TASK GOAL: Return all lines of the listing below that carry the word "petalElement".
Segment Open
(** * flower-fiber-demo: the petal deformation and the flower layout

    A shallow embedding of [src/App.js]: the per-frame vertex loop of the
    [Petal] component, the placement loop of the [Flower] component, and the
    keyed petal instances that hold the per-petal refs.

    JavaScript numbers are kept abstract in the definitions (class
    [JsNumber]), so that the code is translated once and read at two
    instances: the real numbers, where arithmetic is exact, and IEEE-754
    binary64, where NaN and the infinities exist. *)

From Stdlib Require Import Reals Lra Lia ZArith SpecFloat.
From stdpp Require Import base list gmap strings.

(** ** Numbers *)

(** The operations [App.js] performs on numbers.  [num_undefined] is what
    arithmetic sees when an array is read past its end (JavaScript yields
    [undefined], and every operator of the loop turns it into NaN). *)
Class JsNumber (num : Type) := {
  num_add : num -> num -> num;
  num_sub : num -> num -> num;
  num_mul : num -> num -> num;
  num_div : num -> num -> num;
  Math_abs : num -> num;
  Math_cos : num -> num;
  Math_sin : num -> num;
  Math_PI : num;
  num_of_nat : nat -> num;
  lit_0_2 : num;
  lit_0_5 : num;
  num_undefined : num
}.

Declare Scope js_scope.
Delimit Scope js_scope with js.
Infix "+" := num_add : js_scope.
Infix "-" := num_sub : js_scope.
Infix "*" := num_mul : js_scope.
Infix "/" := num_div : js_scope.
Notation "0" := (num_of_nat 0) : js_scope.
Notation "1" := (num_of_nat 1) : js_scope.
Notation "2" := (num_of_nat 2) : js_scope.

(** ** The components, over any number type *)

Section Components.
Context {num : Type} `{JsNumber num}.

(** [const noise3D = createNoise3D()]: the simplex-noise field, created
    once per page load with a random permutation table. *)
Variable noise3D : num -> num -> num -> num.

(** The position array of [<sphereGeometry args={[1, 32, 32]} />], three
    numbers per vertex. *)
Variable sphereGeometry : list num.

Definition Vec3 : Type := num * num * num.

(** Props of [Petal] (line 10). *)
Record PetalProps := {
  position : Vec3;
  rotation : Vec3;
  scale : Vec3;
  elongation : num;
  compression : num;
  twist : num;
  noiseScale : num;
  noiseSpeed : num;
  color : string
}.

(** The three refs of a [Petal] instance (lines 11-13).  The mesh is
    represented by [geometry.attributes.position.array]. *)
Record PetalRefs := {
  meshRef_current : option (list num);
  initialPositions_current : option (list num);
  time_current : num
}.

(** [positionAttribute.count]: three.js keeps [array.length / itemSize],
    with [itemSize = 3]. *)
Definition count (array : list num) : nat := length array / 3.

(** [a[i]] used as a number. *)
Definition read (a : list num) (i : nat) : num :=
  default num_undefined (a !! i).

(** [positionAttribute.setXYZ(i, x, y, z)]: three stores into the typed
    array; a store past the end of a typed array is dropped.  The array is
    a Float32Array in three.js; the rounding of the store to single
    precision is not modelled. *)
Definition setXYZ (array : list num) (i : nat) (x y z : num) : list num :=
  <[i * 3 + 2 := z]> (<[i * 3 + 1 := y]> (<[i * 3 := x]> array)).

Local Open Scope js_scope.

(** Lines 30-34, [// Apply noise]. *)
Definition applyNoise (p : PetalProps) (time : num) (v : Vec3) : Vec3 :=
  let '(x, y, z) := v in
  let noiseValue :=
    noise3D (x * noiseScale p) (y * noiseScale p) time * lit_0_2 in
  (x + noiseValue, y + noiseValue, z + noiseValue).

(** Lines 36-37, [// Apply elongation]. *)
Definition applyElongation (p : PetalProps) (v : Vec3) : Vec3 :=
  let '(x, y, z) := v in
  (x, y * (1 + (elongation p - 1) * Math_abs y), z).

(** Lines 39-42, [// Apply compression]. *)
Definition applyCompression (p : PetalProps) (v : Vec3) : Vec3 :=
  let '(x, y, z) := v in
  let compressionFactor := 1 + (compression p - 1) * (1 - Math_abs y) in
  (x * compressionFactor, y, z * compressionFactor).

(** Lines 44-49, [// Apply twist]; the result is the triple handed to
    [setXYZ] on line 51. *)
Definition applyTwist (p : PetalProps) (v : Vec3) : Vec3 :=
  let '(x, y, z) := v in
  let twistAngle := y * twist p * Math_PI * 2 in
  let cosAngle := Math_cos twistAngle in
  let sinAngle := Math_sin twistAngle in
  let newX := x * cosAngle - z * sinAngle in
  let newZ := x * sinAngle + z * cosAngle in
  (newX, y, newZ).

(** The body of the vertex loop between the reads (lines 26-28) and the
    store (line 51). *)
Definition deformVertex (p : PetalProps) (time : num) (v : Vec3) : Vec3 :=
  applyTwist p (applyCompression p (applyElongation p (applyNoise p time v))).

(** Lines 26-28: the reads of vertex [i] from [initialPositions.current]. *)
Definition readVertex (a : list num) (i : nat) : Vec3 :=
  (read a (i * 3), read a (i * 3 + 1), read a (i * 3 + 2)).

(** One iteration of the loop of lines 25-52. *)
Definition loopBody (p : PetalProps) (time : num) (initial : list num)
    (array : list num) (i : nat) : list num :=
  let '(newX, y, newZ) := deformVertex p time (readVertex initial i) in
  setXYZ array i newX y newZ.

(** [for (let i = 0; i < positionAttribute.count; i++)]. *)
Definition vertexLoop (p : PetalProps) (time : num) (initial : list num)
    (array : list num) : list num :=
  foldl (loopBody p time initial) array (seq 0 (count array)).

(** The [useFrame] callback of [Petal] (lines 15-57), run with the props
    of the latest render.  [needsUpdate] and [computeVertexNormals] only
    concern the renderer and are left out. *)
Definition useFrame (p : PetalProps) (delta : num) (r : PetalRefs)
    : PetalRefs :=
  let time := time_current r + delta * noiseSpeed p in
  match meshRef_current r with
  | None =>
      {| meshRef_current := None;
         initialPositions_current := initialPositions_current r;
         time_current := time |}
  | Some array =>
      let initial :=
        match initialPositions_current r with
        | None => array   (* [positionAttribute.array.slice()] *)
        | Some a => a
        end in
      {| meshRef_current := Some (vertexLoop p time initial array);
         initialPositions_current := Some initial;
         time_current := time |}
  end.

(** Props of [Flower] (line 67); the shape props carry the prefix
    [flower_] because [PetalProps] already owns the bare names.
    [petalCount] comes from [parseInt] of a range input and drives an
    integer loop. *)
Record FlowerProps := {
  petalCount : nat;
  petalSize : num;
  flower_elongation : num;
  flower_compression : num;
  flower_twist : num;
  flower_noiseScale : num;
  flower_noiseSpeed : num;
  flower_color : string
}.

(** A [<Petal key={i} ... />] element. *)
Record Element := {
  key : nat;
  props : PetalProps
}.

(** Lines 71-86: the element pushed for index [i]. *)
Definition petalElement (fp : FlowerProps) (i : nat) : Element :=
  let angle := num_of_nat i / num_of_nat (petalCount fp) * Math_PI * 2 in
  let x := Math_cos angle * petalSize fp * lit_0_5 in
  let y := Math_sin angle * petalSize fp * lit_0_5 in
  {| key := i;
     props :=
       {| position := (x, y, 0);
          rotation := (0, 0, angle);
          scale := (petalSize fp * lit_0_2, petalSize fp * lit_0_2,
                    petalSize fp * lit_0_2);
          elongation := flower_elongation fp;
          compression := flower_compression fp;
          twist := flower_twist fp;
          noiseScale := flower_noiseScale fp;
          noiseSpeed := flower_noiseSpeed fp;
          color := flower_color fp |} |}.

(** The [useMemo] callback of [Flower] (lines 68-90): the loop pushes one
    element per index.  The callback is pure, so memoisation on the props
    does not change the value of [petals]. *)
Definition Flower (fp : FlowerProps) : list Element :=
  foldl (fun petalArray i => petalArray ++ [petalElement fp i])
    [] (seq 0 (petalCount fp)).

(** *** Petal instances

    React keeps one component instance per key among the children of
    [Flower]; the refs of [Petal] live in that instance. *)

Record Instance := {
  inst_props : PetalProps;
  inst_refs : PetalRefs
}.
Segment Closed
RESULT FOR THIS TASK:
Definition petalElement (fp : FlowerProps) (i : nat) : Element :=
  foldl (fun petalArray i => petalArray ++ [petalElement fp i])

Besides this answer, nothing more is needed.